» What is required
Find each line below containing the word "hasId" and copy it.

Available data Start Marker

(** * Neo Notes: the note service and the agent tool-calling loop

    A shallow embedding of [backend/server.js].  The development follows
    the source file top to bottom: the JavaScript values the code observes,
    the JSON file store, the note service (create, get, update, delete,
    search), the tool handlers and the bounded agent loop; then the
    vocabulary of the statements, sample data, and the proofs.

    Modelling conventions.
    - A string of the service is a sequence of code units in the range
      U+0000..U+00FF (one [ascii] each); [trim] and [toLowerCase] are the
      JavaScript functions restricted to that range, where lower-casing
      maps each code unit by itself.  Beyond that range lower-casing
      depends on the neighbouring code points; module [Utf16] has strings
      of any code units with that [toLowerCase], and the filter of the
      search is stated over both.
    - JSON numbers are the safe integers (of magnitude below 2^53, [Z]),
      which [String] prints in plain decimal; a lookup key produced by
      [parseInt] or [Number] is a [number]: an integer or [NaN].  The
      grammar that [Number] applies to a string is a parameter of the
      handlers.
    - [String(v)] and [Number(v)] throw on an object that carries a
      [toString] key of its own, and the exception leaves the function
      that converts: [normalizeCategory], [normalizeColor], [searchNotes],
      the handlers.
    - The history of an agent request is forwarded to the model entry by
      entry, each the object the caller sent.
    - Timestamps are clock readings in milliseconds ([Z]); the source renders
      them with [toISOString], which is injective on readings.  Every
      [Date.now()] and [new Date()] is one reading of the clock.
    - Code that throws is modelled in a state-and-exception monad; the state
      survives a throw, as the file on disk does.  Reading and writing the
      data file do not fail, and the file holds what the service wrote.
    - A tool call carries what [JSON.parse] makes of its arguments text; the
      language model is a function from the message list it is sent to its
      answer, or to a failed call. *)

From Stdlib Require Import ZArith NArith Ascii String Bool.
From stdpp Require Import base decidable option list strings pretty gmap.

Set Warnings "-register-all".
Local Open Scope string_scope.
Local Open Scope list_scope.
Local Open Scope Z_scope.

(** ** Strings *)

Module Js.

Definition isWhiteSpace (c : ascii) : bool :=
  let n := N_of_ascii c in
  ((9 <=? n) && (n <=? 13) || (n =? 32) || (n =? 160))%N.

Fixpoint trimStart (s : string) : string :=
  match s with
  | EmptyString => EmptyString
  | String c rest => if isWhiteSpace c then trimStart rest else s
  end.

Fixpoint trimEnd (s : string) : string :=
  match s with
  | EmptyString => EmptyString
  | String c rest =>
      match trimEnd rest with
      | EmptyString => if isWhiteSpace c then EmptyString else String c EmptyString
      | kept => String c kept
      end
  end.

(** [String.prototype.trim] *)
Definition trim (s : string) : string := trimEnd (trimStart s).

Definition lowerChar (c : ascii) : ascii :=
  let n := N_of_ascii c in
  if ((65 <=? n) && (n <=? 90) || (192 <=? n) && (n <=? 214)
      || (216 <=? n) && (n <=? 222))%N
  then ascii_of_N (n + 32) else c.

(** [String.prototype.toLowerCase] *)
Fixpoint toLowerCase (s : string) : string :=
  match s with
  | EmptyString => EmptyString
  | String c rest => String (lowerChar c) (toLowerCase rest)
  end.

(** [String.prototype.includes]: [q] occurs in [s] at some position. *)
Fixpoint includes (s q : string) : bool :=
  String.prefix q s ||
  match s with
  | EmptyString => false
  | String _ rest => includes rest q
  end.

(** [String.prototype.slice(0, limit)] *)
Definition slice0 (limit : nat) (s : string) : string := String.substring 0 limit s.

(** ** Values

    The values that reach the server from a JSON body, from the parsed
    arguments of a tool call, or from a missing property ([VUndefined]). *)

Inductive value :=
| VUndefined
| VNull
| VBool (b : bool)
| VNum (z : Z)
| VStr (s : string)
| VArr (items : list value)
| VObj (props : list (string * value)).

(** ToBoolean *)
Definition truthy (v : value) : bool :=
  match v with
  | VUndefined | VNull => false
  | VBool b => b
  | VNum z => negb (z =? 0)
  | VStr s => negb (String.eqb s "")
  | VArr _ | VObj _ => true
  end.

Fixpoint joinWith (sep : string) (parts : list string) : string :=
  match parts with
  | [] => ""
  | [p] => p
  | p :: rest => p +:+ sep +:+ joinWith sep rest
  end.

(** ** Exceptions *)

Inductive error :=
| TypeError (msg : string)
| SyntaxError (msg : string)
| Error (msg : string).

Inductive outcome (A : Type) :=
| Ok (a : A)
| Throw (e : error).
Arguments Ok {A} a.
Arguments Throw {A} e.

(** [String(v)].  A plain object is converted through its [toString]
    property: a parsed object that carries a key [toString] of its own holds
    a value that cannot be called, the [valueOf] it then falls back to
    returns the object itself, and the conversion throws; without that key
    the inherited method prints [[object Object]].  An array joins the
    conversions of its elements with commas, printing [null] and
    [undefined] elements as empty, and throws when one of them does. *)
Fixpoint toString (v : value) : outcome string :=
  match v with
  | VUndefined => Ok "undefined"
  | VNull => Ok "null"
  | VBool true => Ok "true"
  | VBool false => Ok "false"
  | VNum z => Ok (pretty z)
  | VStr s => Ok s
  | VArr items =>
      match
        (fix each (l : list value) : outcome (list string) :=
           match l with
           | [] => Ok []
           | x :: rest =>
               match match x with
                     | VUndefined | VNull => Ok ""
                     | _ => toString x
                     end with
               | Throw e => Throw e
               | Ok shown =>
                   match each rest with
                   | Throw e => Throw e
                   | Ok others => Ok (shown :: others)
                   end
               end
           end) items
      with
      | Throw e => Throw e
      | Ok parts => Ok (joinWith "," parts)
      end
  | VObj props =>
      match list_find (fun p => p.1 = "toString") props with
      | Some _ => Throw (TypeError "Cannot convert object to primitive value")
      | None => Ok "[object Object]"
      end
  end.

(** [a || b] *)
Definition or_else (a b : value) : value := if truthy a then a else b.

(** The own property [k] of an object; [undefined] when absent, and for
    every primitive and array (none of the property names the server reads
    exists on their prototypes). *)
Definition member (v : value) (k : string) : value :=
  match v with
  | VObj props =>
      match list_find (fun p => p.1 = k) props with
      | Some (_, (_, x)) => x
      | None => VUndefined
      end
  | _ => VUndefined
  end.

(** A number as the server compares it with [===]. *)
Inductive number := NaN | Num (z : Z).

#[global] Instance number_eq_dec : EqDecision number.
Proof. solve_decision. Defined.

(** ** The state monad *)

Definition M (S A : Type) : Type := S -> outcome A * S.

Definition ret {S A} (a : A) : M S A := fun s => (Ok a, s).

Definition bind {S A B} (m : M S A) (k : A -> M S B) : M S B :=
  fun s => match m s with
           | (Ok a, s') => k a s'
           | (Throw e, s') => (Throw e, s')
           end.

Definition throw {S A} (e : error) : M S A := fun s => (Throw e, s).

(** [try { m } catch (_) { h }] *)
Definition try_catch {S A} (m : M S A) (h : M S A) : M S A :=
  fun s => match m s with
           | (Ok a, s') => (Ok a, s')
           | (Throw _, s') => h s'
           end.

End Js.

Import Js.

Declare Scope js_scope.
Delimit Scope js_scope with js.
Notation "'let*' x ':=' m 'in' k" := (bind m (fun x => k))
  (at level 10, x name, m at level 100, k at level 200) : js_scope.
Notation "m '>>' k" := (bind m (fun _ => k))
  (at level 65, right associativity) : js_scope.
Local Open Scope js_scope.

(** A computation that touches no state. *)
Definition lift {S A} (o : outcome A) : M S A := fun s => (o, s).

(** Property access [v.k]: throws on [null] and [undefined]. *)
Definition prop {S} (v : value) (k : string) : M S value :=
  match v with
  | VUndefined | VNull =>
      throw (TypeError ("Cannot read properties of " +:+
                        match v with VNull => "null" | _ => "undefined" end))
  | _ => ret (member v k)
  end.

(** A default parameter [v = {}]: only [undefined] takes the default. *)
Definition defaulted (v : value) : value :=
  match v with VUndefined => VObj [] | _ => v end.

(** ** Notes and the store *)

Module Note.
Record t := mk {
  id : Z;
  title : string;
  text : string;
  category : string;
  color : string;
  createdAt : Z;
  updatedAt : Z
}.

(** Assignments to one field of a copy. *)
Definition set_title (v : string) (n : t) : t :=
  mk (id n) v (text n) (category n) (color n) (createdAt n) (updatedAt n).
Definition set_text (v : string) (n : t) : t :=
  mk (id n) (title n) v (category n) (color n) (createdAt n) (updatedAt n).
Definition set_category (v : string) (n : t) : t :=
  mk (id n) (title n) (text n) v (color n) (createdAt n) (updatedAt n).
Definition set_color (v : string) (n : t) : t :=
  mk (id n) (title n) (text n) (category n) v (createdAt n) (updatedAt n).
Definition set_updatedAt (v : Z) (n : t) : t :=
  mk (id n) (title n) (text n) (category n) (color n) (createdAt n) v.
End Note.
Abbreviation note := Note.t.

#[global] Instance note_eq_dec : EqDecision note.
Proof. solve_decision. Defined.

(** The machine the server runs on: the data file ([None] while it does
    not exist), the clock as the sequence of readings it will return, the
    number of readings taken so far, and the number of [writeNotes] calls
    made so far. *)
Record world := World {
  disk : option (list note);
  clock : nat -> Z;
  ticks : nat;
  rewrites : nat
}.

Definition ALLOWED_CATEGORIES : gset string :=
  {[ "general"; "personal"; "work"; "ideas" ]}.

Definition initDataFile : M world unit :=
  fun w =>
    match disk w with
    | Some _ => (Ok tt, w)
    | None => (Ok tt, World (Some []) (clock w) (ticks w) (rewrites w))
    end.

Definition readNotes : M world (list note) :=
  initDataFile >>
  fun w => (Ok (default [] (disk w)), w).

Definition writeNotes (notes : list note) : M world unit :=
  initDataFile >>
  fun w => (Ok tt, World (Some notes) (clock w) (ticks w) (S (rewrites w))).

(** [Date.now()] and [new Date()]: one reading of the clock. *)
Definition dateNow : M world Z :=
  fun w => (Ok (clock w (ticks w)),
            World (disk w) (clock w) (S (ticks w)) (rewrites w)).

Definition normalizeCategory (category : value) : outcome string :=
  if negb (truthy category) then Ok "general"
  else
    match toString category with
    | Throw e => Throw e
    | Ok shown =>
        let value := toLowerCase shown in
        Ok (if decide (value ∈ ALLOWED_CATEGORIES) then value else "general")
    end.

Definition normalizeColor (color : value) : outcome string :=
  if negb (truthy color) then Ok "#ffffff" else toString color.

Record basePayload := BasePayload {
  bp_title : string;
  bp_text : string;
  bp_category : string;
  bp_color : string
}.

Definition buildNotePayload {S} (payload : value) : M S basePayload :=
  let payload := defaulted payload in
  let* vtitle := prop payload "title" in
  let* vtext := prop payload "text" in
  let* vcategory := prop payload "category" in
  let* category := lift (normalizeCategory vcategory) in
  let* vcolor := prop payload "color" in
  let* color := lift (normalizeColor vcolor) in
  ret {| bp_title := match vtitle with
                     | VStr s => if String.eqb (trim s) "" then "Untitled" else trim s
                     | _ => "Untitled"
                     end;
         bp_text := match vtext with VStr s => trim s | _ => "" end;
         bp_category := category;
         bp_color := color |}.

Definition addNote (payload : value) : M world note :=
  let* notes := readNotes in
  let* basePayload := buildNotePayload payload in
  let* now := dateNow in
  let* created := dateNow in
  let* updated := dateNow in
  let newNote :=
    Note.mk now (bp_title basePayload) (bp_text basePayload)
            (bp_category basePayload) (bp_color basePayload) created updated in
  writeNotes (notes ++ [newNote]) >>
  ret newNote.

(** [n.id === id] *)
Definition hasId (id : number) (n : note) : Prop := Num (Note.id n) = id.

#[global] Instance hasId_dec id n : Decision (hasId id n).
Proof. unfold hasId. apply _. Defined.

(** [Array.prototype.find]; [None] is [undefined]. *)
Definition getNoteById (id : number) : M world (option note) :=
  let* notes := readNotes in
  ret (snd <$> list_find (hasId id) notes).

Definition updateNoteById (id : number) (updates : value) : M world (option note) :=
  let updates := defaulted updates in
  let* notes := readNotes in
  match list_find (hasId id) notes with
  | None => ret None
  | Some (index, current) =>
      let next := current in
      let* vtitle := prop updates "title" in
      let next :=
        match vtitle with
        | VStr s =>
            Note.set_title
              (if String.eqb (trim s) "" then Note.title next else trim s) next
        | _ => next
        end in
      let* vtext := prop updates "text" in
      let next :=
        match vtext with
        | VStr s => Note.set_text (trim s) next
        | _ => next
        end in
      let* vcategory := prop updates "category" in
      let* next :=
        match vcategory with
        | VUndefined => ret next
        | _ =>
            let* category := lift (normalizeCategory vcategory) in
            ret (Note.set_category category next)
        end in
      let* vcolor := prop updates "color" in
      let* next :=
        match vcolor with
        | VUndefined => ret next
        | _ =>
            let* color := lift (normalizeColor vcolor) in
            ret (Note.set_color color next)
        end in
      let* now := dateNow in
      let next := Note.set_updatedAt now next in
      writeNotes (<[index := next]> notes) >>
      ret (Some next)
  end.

Available data End Marker

» Answer for this exercise
Definition hasId (id : number) (n : note) : Prop := Num (Note.id n) = id.
#[global] Instance hasId_dec id n : Decision (hasId id n).
Proof. unfold hasId. apply _. Defined.
  ret (snd <$> list_find (hasId id) notes).
  match list_find (hasId id) notes with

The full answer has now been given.